Isolating Airborne Noise Through Walls

What Will Work

The light weight and natural resilience of walls allow them to respond well to added decoupling, damping, and vinyl. For the same reasons, including mass with any of these three upgrades is also more significant in walls than it would be in ceilings or floors.

In order of highest performing to lowest performing

Decoupling

Decoupling will always provide superior isolation over all other methods or products. The most efficient way to decouple your wall in terms of installation and square footage loss is with the GenieClip. With this option, we strongly recommend removing existing drywall and attaching the GenieClips directly to the studs for maximum performance. An alternative to the GenieClip is a double stud wall. However, to meet or exceed the performance of GenieClips, the double stud wall assembly will end up around 12” thick, about double the thickness of a GenieClip wall assembly. View the GenieClip.

Damping

Adding Green Glue Compound between two layers of drywall will provide significant gains in mid to high frequency isolation, as well as moderate gains in low frequency isolation. View Green Glue Compound tubes or Green Glue Compound pails.

TotalMass MLV

Depending on expectations, mass loaded vinyl alone may be enough for your project. This material will not help with isolation of low frequencies, but will help resolve typical resonance issues found in common construction materials. Contrary to popular belief, the mass of the vinyl is insignificant, how the vinyl resonates differently than the other materials in the wall is what creates the value of the vinyl. View the TotalMass MLV.

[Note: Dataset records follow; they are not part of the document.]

(* ===== verification/SeatSwitch.v ===== *)
(** * Switching sessions and virtual terminals *)
From S2P Require Import Prelude Kernel Connection Protocol Devices Terminal State Poller Send Seat Client.
From S2P Require Import Invariant Lifecycle Rules SendOk SeatOk.

Section Switch.
Context `{K : Kernel} `{Kok : !KernelOk}.
Variables X Y : nat -> Prop.
Abbreviation wf := (server_wf X Y nobody).
Implicit Types (s : server) (w : sys).

(** ** Updates of the seat's own fields *)

Lemma wf_set_pending s p t n :
  wf s -> sv_seats s !! p = Some t -> 0 <= n -> wf (put_seat p (set_pending_vt_switch n t) s).
Proof.
  intros W Ht Hn. eapply wf_put_seat; [done..|]. by destruct (vw_seats _ _ _ _ W _ _ Ht).
Qed.

Lemma wf_set_cur_vt s p t n :
  wf s -> sv_seats s !! p = Some t -> 0 < n -> wf (put_seat p (set_cur_vt n t) s).
Proof.
  intros W Ht Hn. eapply wf_put_seat; [done..|]. destruct (vw_seats _ _ _ _ W _ _ Ht).
  split; try done. by right.
Qed.

Lemma wf_set_next s p t c :
  wf s -> sv_seats s !! p = Some t -> c ∈ clients t ->
  wf (put_seat p (set_next_client (Some c) t) s).
Proof.
  intros W Ht Hc. eapply wf_put_seat; [done..|]. destruct (vw_seats _ _ _ _ W _ _ Ht).
  split; try done. cbn. by intros ? [= <-].
Qed.

Lemma frame_put_seat s p t : frame s (put_seat p t s).
Proof. by apply frame_clients. Qed.

Lemma set_pending_zero t : pending_vt_switch t = 0 -> set_pending_vt_switch 0 t = t.
Proof. intros E. rewrite <- E. by destruct t. Qed.

(** ** seat_set_next_session *)

(** The outcome of a switch request of the active client, branch by branch. *)
Definition switch_post (c : nat) (k : client) (p : nat) (t : seat) (n : Z) (s : server) (w : sys)
    (r : Z) (s' : server) (w' : sys) : Prop :=
  if negb (bool_decide (state k = CLIENT_ACTIVE)) then r = -1 /\ errno w' = EPERM /\ s' = s
  else if n <=? 0 then r = -1 /\ errno w' = EINVAL /\ s' = s
  else if (if vt_bound t then cur_vt t =? n else n =? session k) then r = 0 /\ s' = s
  else if 0 <? pending_vt_switch t then r = -1 /\ errno w' = EBUSY /\ s' = s
  else if bool_decide (next_client t ≠ None) then r = 0 /\ s' = s
  else if vt_bound t then
    r = 0 /\ s' = put_seat p (set_pending_vt_switch n t) s \/ r = -1 /\ refused w w' /\ s' = s
  else
    r = -1 /\ errno w' = EINVAL /\ s' = s /\
      (forall c' k', c' ∈ clients t -> sv_clients s !! c' = Some k' -> session k' ≠ n) \/
    r = 0 /\ exists c' k' r1, c' ∈ clients t /\ sv_clients s !! c' = Some k' /\ session k' = n /\
      disabled c k (put_seat p (set_next_client (Some c') t) s) w r1 s' w'.

Lemma seat_set_next_session_ok c k p t n s w :
  wf s -> sv_clients s !! c = Some k -> c_seat k = Some p -> sv_seats s !! p = Some t ->
  wp (seat_set_next_session c n) (switch_post c k p t n s w) s w.
Proof.
  intros W Hk Hp Ht. pose proof (vw_seats _ _ _ _ W _ _ Ht) as Wt.
  destruct (wf_seated _ _ _ _ _ _ W Hk Hp) as (t' & Ht' & Hin & Hpos). simplify_eq.
  unfold seat_set_next_session, switch_post. wp_steps. eapply wp_get_client; [done|]. wp_steps.
  case_bool_decide as Hst; cbn [negb]; wp_steps; [|done].
  destruct (wf_open_client _ _ s c k W Hk) as (p' & t' & Hp' & Ht' & _ & Hact); [by rewrite Hst|].
  simplify_eq. apply (wp_deref _ p); [done|]. wp_steps. eapply wp_get_seat; [done|]. wp_steps.
  apply wp_assert; [by apply bool_decide_eq_true|]. wp_case; wp_steps; [done|].
  destruct (vt_bound t) eqn:Ev; cbn [andb negb].
  - destruct (cur_vt t =? n); wp_steps; [done|]. destruct (0 <? pending_vt_switch t) eqn:Epe; wp_steps; [done|].
    destruct (bool_decide (next_client t ≠ None)); wp_steps; [done|].
    assert (Hvt : 0 <= cur_vt t).
    { apply Z.lt_le_incl, Wt; [done|]. intros E0. rewrite E0 in Hin. by apply not_elem_of_nil in Hin. }
    eapply wp_upd_seat; [done|]. wp_steps. eapply vt_switch_ok; [look|done|].
    intros r w1 _ [-> | [-> Hf]]; wp_steps; [by left|].
    eapply wp_upd_seat; [look|]. wp_steps. right. split; [done|]. split; [done|].
    rewrite put_seat_twice, put_seat_same; [done|].
    pose proof (sw_pending _ _ _ _ Wt). cbn. rewrite Ht. f_equal. symmetry.
    rewrite <- (set_pending_zero t) at 2 by lia. done.
  - destruct (n =? session k); wp_steps; [done|].
    destruct (0 <? pending_vt_switch t) eqn:Epe; wp_steps; [done|].
    destruct (bool_decide (next_client t ≠ None)); wp_steps; [done|].
    eapply first_client_ok.
    + intros c0 Hc0. destruct (sw_members _ _ _ _ Wt c0 Hc0) as (k0 & ? & _). eauto.
    + intros c0 k0 Hc0 Hk0 E0. cbn beta iota. wp_steps. eapply wp_upd_seat; [done|]. wp_steps.
      apply (wp_deref _ c); [done|]. wp_steps.
      eapply wp_mono; [eapply seat_disable_client_ok; [by eapply wf_set_next|done..]|].
      intros r1 s' w' Hd. wp_steps. right. split; [done|]. exists c0, k0, r1.
      split_and!; try done. lia.
    + intros Hnone. wp_steps. left. split_and!; try done. intros c0 k0 Hc0 Hk0.
      specialize (Hnone _ _ Hc0 Hk0). cbn in Hnone. lia.
Qed.

Lemma seat_set_next_session_wf c k p t n s w :
  wf s -> sv_clients s !! c = Some k -> c_seat k = Some p -> sv_seats s !! p = Some t ->
  wp (seat_set_next_session c n) (fun r s' w' => wf s' /\ frame s s' /\ status r) s w.
Proof.
  intros W Hk Hp Ht. eapply wp_mono; [by eapply seat_set_next_session_ok|].
  assert (Hsame : forall r, status r -> wf s /\ frame s s /\ status r) by done.
  unfold status in Hsame |- *. intros r s' w'. unfold switch_post.
  case_bool_decide as Hst; cbn [negb]; [|intros (-> & _ & ->); auto].
  destruct (n <=? 0) eqn:En; [intros (-> & _ & ->); auto|].
  generalize (if vt_bound t then cur_vt t =? n else n =? session k) as here.
  intros [|]; [intros (-> & ->); auto|].
  destruct (0 <? _); [intros (-> & _ & ->); auto|].
  destruct (bool_decide (next_client t ≠ None)); [intros (-> & ->); auto|].
  destruct (vt_bound t).
  - intros [(-> & ->)|(-> & _ & ->)]; [|auto].
    split_and!; [apply wf_set_pending; [done..|lia]|apply frame_put_seat|auto].
  - intros [(-> & _ & -> & _)|(-> & c0 & k0 & r1 & Hc0 & Hk0 & _ & Hd)]; [auto|].
    eapply disabled_wf in Hd as [W' F]; [|by eapply wf_set_next|done..].
    split_and!; [done| |auto]. etrans; [|exact F]. apply frame_put_seat.
Qed.

(** ** Requests of the control socket *)

(** The invariant is kept, and the control side untouched. *)
Definition kept (s s' : server) : Prop :=
  wf s' /\ frame s s' /\ sv_controls s' = sv_controls s /\ control_clients s' = control_clients s.

Lemma kept_refl s : wf s -> kept s s.
Proof. done. Qed.

Lemma kept_put_seat s p t : wf (put_seat p t s) -> kept s (put_seat p t s).
Proof. intros. split_and!; try done. apply frame_put_seat. Qed.

(** A switch asked for on the control socket: the current VT is read first;
    being there already is success, a switch under way refuses a second one, and
    the recorded switch is taken back if the kernel does not start it. *)
Definition control_switch_post (p : nat) (t : seat) (vt : Z) (s : server) (w : sys)
    (r : Z) (s' : server) (w' : sys) : Prop :=
  if negb (vt_bound t) || (vt <=? 0) then r = -1 /\ errno w' = EINVAL /\ s' = s else
  r = -1 /\ refused w w' /\ s' = s \/
  exists cur, 0 < cur /\ let t1 := set_cur_vt cur t in
    if cur =? vt then r = 0 /\ s' = put_seat p t1 s
    else if 0 <? pending_vt_switch t then r = -1 /\ errno w' = EBUSY /\ s' = put_seat p t1 s
    else r = 0 /\ s' = put_seat p (set_pending_vt_switch vt t1) s \/
         r = -1 /\ refused w w' /\ s' = put_seat p (set_pending_vt_switch 0 t1) s.

Lemma seat_switch_vt_ok p t vt s w :
  sv_seats s !! p = Some t ->
  wp (seat_switch_vt p vt) (control_switch_post p t vt s w) s w.
Proof.
  intros Ht. unfold seat_switch_vt, control_switch_post. wp_steps.
  eapply wp_get_seat; [done|]. destruct (negb (vt_bound t)); cbn [orb]; wp_steps; [done|].
  destruct (vt <=? 0); wp_steps; [done|].
  eapply seat_update_vt_ok; [done|intros; wp_steps; by left|]. intros cur w1 Hq1 Hcur. wp_steps.
  eapply wp_get_seat; [look|]. cbn [cur_vt set_cur_vt pending_vt_switch].
  destruct (cur =? vt) eqn:Ec; wp_steps; [right; exists cur; by rewrite Ec|].
  destruct (0 <? pending_vt_switch t) eqn:Ep; wp_steps; [right; exists cur; by rewrite Ec|].
  eapply wp_upd_seat; [look|]. wp_steps. rewrite put_seat_twice.
  eapply vt_switch_ok; [look|cbn; lia|]. intros r w2 Hq2 [-> | [-> Hf]]; wp_steps.
  - right. exists cur. rewrite Ec. auto.
  - eapply wp_upd_seat; [look|]. wp_steps. rewrite put_seat_twice. right. exists cur. rewrite Ec.
    split; [done|]. right. split_and!; [done| |done]. eapply refused_l; [by apply quiet_le|done].
Qed.

Lemma control_switch_kept p t vt s w r s' w' :
  wf s -> sv_seats s !! p = Some t -> control_switch_post p t vt s w r s' w' -> kept s s' /\ status r.
Proof.
  intros W Ht. pose proof (kept_refl _ W). unfold control_switch_post, status.
  destruct (negb (vt_bound t)); cbn [orb]; [intros (-> & _ & ->); auto|].
  destruct (Z.leb_spec vt 0); [intros (-> & _ & ->); auto|].
  intros [(-> & _ & ->)|(cur & Hcur & Hp)]; [auto|].
  assert (W1 : wf (put_seat p (set_cur_vt cur t) s)) by (apply wf_set_cur_vt; [done..|lia]).
  pose proof (kept_put_seat _ _ _ W1).
  assert (Hpend : forall n, 0 <= n -> kept s (put_seat p (set_pending_vt_switch n (set_cur_vt cur t)) s)).
  { intros n Hn. apply kept_put_seat. rewrite <- (put_seat_twice p _ (set_cur_vt cur t)).
    eapply wf_set_pending; [done|look|done]. }
  cbn zeta in Hp. destruct (cur =? vt); [destruct Hp as (-> & ->); auto|].
  destruct (0 <? _); [destruct Hp as (-> & _ & ->); auto|].
  destruct Hp as [(-> & ->)|(-> & _ & ->)]; (split; [apply Hpend; lia|auto]).
Qed.

Lemma seat_get_active_vt_ok p t s w :
  wf s -> sv_seats s !! p = Some t ->
  wp (seat_get_active_vt p) (fun r s' w' => kept s s') s w.
Proof.
  intros W Ht. pose proof (kept_refl _ W). unfold seat_get_active_vt. wp_steps.
  eapply wp_get_seat; [done|]. wp_case; wp_steps; [by auto|].
  eapply seat_update_vt_ok; [done|intros; wp_steps; by auto|]. intros cur w1 _ Hcur. wp_steps.
  eapply wp_get_seat; [look|]. wp_steps. apply kept_put_seat, wf_set_cur_vt; [done..|lia].
Qed.

Lemma seat_find_available_vt_ok p t Q s w :
  sv_seats s !! p = Some t -> (forall r w', quiet w w' -> Q r s w') ->
  wp (seat_find_available_vt p) Q s w.
Proof.
  intros Ht HQ. unfold seat_find_available_vt. wp_steps. eapply wp_get_seat; [done|].
  wp_case; wp_steps; [apply HQ, quiet_errno|].
  apply wp_silent; [by apply terminal_open_silent|]. intros fd0 w1 Hq1.
  wp_case; wp_steps; [by apply HQ|].
  apply wp_silent; [auto with silent|]. intros vt w2 Hq2. wp_steps.
  apply wp_silent; [auto with silent|]. intros _ w3 Hq3. wp_steps.
  assert (quiet w w3) by (do 2 (etrans; [done|]); done).
  wp_case; wp_steps; apply HQ; [|done]. etrans; [done|apply quiet_errno].
Qed.

(** ** Grouped VTs *)

Lemma wf_add_group s p t own vt user sess :
  wf s -> sv_seats s !! p = Some t -> own ∈ clients t -> 0 < vt ->
  seat_find_group_vt t vt = None ->
  wf (put_seat p (set_group_vts (SeatGroupVt own vt user sess :: group_vts t) t) s).
Proof.
  intros W Ht Ho Hvt Hn. eapply wf_put_seat; [done..|]. destruct (vw_seats _ _ _ _ W _ _ Ht).
  split; try done; cbn -[fmap].
  - rewrite fmap_cons. constructor; [by apply find_group_vt_none|done].
  - constructor; [|done]. cbn. split_and!; [done|by left|by apply sw_members].
Qed.

(** A grouped VT is created for a free VT number only, and registered with its
    owner; otherwise nothing changes. *)
Definition group_post (p own : nat) (t : seat) (k : client) (req : Z) (user sess : bytes)
    (s : server) (w : sys) (r : Z) (s' : server) (w' : sys) : Prop :=
  r = -1 /\ s' = s /\
    (vt_bound t = false /\ errno w' = EINVAL \/ refused w w' \/
     exists vt, (0 < req -> vt = req) /\ (vt = session k \/ seat_find_group_vt t vt ≠ None) /\
       errno w' = EBUSY) \/
  0 < r /\ (0 < req -> r = req) /\ r ≠ session k /\ seat_find_group_vt t r = None /\
    vt_bound t = true /\
    s' = put_seat p (set_group_vts (SeatGroupVt own r user sess :: group_vts t) t) s.

(** The VT a request is about: the one asked for, or one the kernel says is free. *)
Lemma group_vt_choice_ok req s w :
  wp (if req <=? 0 then
        tty0fd ← terminal_open 0;
        if tty0fd =? -1 then mret (-1) else
        vt ← terminal_find_available tty0fd;
        close tty0fd;;
        mret vt
      else mret req)
    (fun vt s' w' => s' = s /\ quiet w w' /\ (vt = -1 /\ refused w w' \/ 0 < vt /\ (0 < req -> vt = req))) s w.
Proof.
  destruct (Z.leb_spec req 0); wp_steps; [|split_and!; [done..|right; lia]].
  eapply wp_honest; [by apply terminal_open_honest|]. intros f w1 Hq1 Hf1.
  destruct (Z.eqb_spec f (-1)) as [->|]; wp_steps; [split_and!; auto|].
  apply terminal_find_available_ok. intros vt w2 Hq2 Hvt. wp_steps.
  apply wp_silent; [auto with silent|]. intros _ w3 Hq3. wp_steps.
  split_and!; [done|do 2 (etrans; [done|]); done|]. destruct Hvt as [[-> Hf]|?]; [left|right; lia].
  split; [done|]. eapply refused_l; [apply quiet_le, Hq1|]. eapply refused_r; [done|by apply quiet_le].
Qed.

Lemma seat_create_group_vt_ok p t own k req user sess s w :
  sv_seats s !! p = Some t -> sv_clients s !! own = Some k -> c_seat k = Some p ->
  wp (seat_create_group_vt p own req user sess) (group_post p own t k req user sess s w) s w.
Proof.
  intros Ht Hk Hp. unfold seat_create_group_vt, group_post. wp_steps. eapply wp_get_seat; [done|].
  destruct (vt_bound t) eqn:Ev; cbn [negb]; wp_steps; [|by auto 8].
  eapply wp_get_client; [done|]. rewrite Hp, bool_decide_eq_true_2 by done. cbn [negb]. wp_step.
  eapply wp_mono; [apply group_vt_choice_ok|]. cbn beta. intros vt s1 w1 (-> & Hq1 & Hvt).
  destruct (Z.eqb_spec vt (-1)) as [->|]; wp_steps; [destruct Hvt as [[_ ?]|[? _]]; [by auto 8|lia]|].
  destruct Hvt as [[? _]|[Hpos Hreq]]; [done|].
  destruct ((vt =? session k) || _) eqn:E0; wp_steps.
  { left. split_and!; [done..|]. right. right. exists vt. split_and!; [done| |done].
    by apply orb_true_iff in E0 as [?%Z.eqb_eq|?%bool_decide_eq_true]; [left|right]. }
  apply orb_false_iff in E0 as [Es Eg]. apply bool_decide_eq_false, dec_stable in Eg.
  assert (Hfail : forall w', refused w1 w' -> refused w w') by (intros; by eapply refused_l; [apply quiet_le|]).
  apply wp_ext. intros r1 _. destruct (Z.eqb_spec (r_ret r1) (-1)); wp_steps.
  { left. split_and!; [done..|]. right. left. apply Hfail, refused_logged. by left. }
  apply wp_ext. intros r2 _. wp_steps. apply wp_ext. intros r3 _.
  set (w3 := logged (logged (logged _ _ _) _ _) _ _).
  assert (Hq3 : quiet w1 w3) by (do 2 (etrans; [|by apply quiet_logged]); by apply quiet_logged).
  destruct ((r_ret r2 =? -1) || (r_ret r3 =? -1)) eqn:Er; wp_steps.
  { left. split_and!; [done..|]. right. left. apply Hfail.
    exists [(Strdup sess, r3); (Strdup user, r2); (Calloc, r1)].
    apply orb_true_iff in Er as [Er%Z.eqb_eq|Er%Z.eqb_eq];
      [exists (Strdup user, r2)|exists (Strdup sess, r3)]; (split; [done|]; split; [|by left]); set_solver. }
  apply vt_open_ok; [lia|]. intros r4 w4 _ Hf4. destruct (Z.eqb_spec r4 (-1)); wp_steps.
  { left. split_and!; [done..|]. right. left. apply Hfail. eapply refused_l; [by apply quiet_le|auto]. }
  eapply wp_upd_seat; [done|]. wp_steps. right. split_and!; try done. lia.
Qed.

Lemma group_post_kept p t own k req user sess s w r s' w' :
  wf s -> sv_seats s !! p = Some t -> sv_clients s !! own = Some k -> c_seat k = Some p ->
  group_post p own t k req user sess s w r s' w' -> kept s s'.
Proof.
  intros W Ht Hk Hp [(-> & -> & _)|(? & _ & _ & ? & _ & ->)]; [done|].
  destruct (wf_seated _ _ _ _ _ _ W Hk Hp) as (t' & ? & ? & _). simplify_eq.
  by apply kept_put_seat, wf_add_group.
Qed.

End Switch.
(* ===== verification/SeatVt.v ===== *)
(** * Grouped VTs, VT signals and VT change events *)
From S2P Require Import Prelude Kernel Connection Protocol Devices Terminal State Poller Send Seat Client.
From S2P Require Import Invariant Lifecycle Rules SendOk SeatOk SeatSwitch.

(** ** Removing grouped VTs *)

Section Groups.
Context `{K : Kernel} `{Kok : !KernelOk}.
Variables X Y D : nat -> Prop.
Implicit Types (s : server) (w : sys).

Lemma wf_remove_group s p t vt :
  server_wf X Y D s -> sv_seats s !! p = Some t ->
  server_wf X Y D (put_seat p (remove_group_vt vt t) s).
Proof.
  intros W Ht. eapply wf_put_seat; [done..|]. destruct (vw_seats _ _ _ _ W _ _ Ht).
  split; try done; cbn -[fmap filter].
  - by apply NoDup_fmap_filter.
  - by apply Forall_filter_keep.
Qed.

Lemma drop_group_vt_ok p t g Q s w :
  sv_seats s !! p = Some t -> 0 <= group_vt g ->
  (forall w', quiet w w' -> Q () (put_seat p (remove_group_vt (group_vt g) t) s) w') ->
  wp (drop_group_vt p g) Q s w.
Proof.
  intros Ht Hvt HQ. unfold drop_group_vt. wp_steps. eapply wp_upd_seat; [done|]. wp_steps.
  eapply wp_get_seat; [look|]. wp_case; wp_steps; [|by apply HQ].
  apply vt_close_ok; [done|]. intros r w' Hq. wp_steps. by apply HQ.
Qed.

(** Destroying a grouped VT: it is gone, or it was not there. *)
Lemma seat_destroy_group_vt_ok p t vt s w :
  server_wf X Y D s -> sv_seats s !! p = Some t ->
  wp (seat_destroy_group_vt p vt) (fun r s' w' =>
    match seat_find_group_vt t vt with
    | None => r = -1 /\ errno w' = ENOENT /\ s' = s
    | Some _ => r = 0 /\ s' = put_seat p (remove_group_vt vt t) s
    end) s w.
Proof.
  intros W Ht. unfold seat_destroy_group_vt. wp_steps. eapply wp_get_seat; [done|].
  destruct (seat_find_group_vt t vt) as [g|] eqn:Eg; wp_steps; [|done].
  apply find_group_vt_elem in Eg as [Hg <-].
  pose proof (sw_owners _ _ _ _ (vw_seats _ _ _ _ W _ _ Ht)) as Ho. rewrite Forall_forall in Ho.
  destruct (Ho _ Hg) as (Hpos & _). eapply drop_group_vt_ok; [done|lia|]. intros. by wp_steps.
Qed.

(** A grouped VT just registered is found, and its removal restores the seat. *)
Lemma group_vt_known p t own k vt user sess s w :
  server_wf X Y D s -> sv_seats s !! p = Some t -> sv_clients s !! own = Some k -> 0 < vt ->
  seat_find_group_vt t vt = None ->
  server_wf X Y D (put_seat p (set_group_vts (SeatGroupVt own vt user sess :: group_vts t) t) s) ->
  let s' := put_seat p (set_group_vts (SeatGroupVt own vt user sess :: group_vts t) t) s in
  seat_get_group_vt_owner_pid p vt s' w = Done (Some (c_pid k), s', w) /\
  exists w'', seat_destroy_group_vt p vt s' w = Done (0, s, w'').
Proof.
  intros W Ht Hk Hvt Hnew W' s'. set (t' := set_group_vts _ t) in s'.
  assert (Hfind : seat_find_group_vt t' vt = Some (SeatGroupVt own vt user sess)).
  { unfold seat_find_group_vt, t'. cbn. by rewrite decide_True. }
  split.
  - apply wp_exact. unfold seat_get_group_vt_owner_pid. wp_steps. eapply wp_get_seat; [look|].
    rewrite Hfind. wp_steps. eapply wp_get_client; [done|]. by wp_steps.
  - pose proof (seat_destroy_group_vt_ok p t' vt s' w W' ltac:(look)) as Hd. rewrite Hfind in Hd.
    destruct (wp_done _ _ _ _ Hd) as (r & s2 & w2 & E & -> & ->). exists w2. rewrite E.
    do 2 f_equal. unfold s'. rewrite put_seat_twice.
    replace (remove_group_vt vt t') with t; [by rewrite put_seat_same|].
    unfold remove_group_vt, t'. cbn [group_vts set_group_vts]. rewrite filter_cons_False by tauto.
    rewrite filter_keeps_all; [by destruct t|]. apply Forall_forall. intros g Hg E'.
    apply find_group_vt_none in Hnew. apply Hnew, list_elem_of_fmap. eauto.
Qed.

End Groups.

(** ** VT signals *)

Section Signals.
Context `{K : Kernel} `{Kok : !KernelOk}.
Variables X Y : nat -> Prop.
Abbreviation wf := (server_wf X Y nobody).
Implicit Types (s : server) (w : sys).

(** The seat after [seat_update_vt], whose failure the signal handlers ignore. *)
Definition refreshed_vt (t t1 : seat) : Prop :=
  t1 = t \/ exists vt, 0 < vt /\ t1 = set_cur_vt vt t.

Definition is_reldisp (c : call) : bool :=
  match c with Ioctl _ (VT_RELDISP _) => true | _ => false end.

Definition no_reldisp (c : call) : Prop := is_reldisp c = false.

Ltac wp_calls := repeat first
  [ wp_step
  | apply wp_assert; [done|]
  | apply wp_ext; intros ? _
  | wp_case ].

(** Reading the current VT releases nothing. *)
Lemma seat_update_vt_calls p t s w :
  sv_seats s !! p = Some t ->
  wp (seat_update_vt p) (fun r s' w' => exists h t1, calls no_reldisp h w w' /\
    refreshed_vt t t1 /\ s' = put_seat p t1 s) s w.
Proof.
  intros Ht. eapply wp_mono.
  { apply wp_and with
      (P := fun r s' w' => exists t1, refreshed_vt t t1 /\ s' = put_seat p t1 s)
      (Q := fun r s' w' => exists h, calls no_reldisp h w w').
    - eapply seat_update_vt_ok; [done|..].
      + intros w' _ _. exists t. split; [by left|by rewrite put_seat_same].
      + intros vt w' _ Hvt. exists (set_cur_vt vt t). split; [right; eauto|done].
    - unfold seat_update_vt, terminal_open, get_tty_path, terminal_current_vt, close. wp_calls.
      all: try (eapply wp_upd_seat; [done|]; wp_steps).
      all: eexists; repeat first
        [apply calls_refl | apply calls_errno | apply calls_step; [|done]]. }
  intros r s' w' ((t1 & Hr & ->) & h & Hc). eauto 8.
Qed.

Lemma refreshed_wf s p t t1 :
  wf s -> sv_seats s !! p = Some t -> refreshed_vt t t1 -> wf (put_seat p t1 s).
Proof.
  intros W Ht [->|(vt & Hvt & ->)]; [by rewrite put_seat_same|].
  apply wf_set_cur_vt; [done..|lia].
Qed.

Lemma refreshed_cur t t1 : refreshed_vt t t1 -> 0 <= cur_vt t -> 0 <= cur_vt t1.
Proof. intros [->|(vt & ? & ->)]; cbn; lia. Qed.

(** [seat_vt_activate]: the VT is read, and the acquisition acknowledged. *)
Lemma seat_vt_activate_ok p t s w :
  sv_seats s !! p = Some t -> vt_bound t = true -> 0 <= cur_vt t ->
  wp (seat_vt_activate p) (fun r s' w' => r = 0 /\ quiet w w' /\ exists t1 h0 h1,
    refreshed_vt t t1 /\ s' = put_seat p t1 s /\ trace w' = h1 ++ h0 ++ trace w /\ acked false h1) s w.
Proof.
  intros Ht Hb Hcur. unfold seat_vt_activate. wp_steps. eapply wp_get_seat; [done|].
  rewrite Hb. cbn [negb]. wp_steps.
  assert (Hrest : forall t1 w1, refreshed_vt t t1 -> quiet w w1 ->
    wp (vt_ack p false) (fun _ => wp (mret 0) (fun r s' w' => r = 0 /\ quiet w w' /\ exists t1 h0 h1,
      refreshed_vt t t1 /\ s' = put_seat p t1 s /\ trace w' = h1 ++ h0 ++ trace w /\ acked false h1))
      (put_seat p t1 s) w1).
  { intros t1 w1 Hr Hq. eapply vt_ack_ok; [look|by eapply refreshed_cur|]. intros r w2 h E2 Ha Hq2.
    wp_steps. split; [done|]. split; [by etrans|]. destruct (quiet_le _ _ Hq) as [h0 E0].
    exists t1, h0, h. by rewrite <- E0. }
  eapply seat_update_vt_ok; [done|..].
  - intros w1 Hq _. wp_steps. specialize (Hrest t w1 (or_introl eq_refl) Hq). by rewrite (put_seat_same p t s Ht) in Hrest.
  - intros vt w1 Hq Hvt. wp_steps. apply Hrest; [right; eauto|done].
Qed.

(** Whether a release drops DRM master: the active client is not on its way out
    already, and the target of the switch, if known, is not one of its VTs. *)
Definition drops_drm (t : seat) (a : nat) (ka : client) : bool :=
  bool_decide (state ka = CLIENT_ACTIVE) &&
  negb ((0 <? pending_vt_switch t) && owns_vt t a ka (pending_vt_switch t)).

(** [seat_vt_release]: the calls [h1] that take DRM master away come before any
    acknowledgement of the release, which is in [h2] if the VT can be opened. *)
Definition release_post (p : nat) (t : seat) (s : server) (w : sys) (s' : server) (w' : sys) : Prop :=
  exists t1 h0 h1 h2, refreshed_vt t t1 /\ trace w' = h2 ++ h1 ++ h0 ++ trace w /\
    Forall (fun x => no_reldisp x.1) (h1 ++ h0) /\ acked true h2 /\
    match active_client t with
    | None => s' = put_seat p t1 s
    | Some a => exists ka, sv_clients s !! a = Some ka /\
        if drops_drm t a ka then
          exists ds, s' = put_client a (set_devices ds ka) (put_seat p t1 s) /\
            Forall2 (fun d d' => if is_drm d && active d then deactivated d d' h1 else d' = d)
              (devices ka) ds
        else s' = put_seat p t1 s
    end.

Combining decoupling with damping will increase performance significantly. Mass loaded vinyl can also be used with Green Glue Compound if sandwiched between two layers of drywall. Sound tests of mass loaded vinyl in a resilient clip system show little to no gain.

What Will Not Work

In no particular order

Adding a layer of drywall

An additional layer of drywall will do little to isolate sound in a non-resilient wall. If the drywall layers quadruple, then some decent gains can be reached. This means a standard two drywall layer wall would need eight layers for significant gains.

Sound Board

Including sound board in a wall or ceiling is about as valuable as adding a layer of drywall.

Low Level Pre-Damped Drywall

Some pre-damped drywall performs well, but is hugely expensive and difficult to install. The versions found at leading hardware stores are cheaper and easier to install, but do not perform exceptionally well, roughly about as well as mass loaded vinyl.

Insulation

Insulation is necessary in partitions to avoid resonance issues (basically a drum effect), but provides little isolation in a standard framed wall.

Foam Strips, Noiseproofing Tape, or Similar On Studs

These tapes, whether a foam material or rubber, will not help to isolate sound. The drywall screws or nails will penetrate the foam directly with the pressure of fastening compressing the foam as if it were not even there.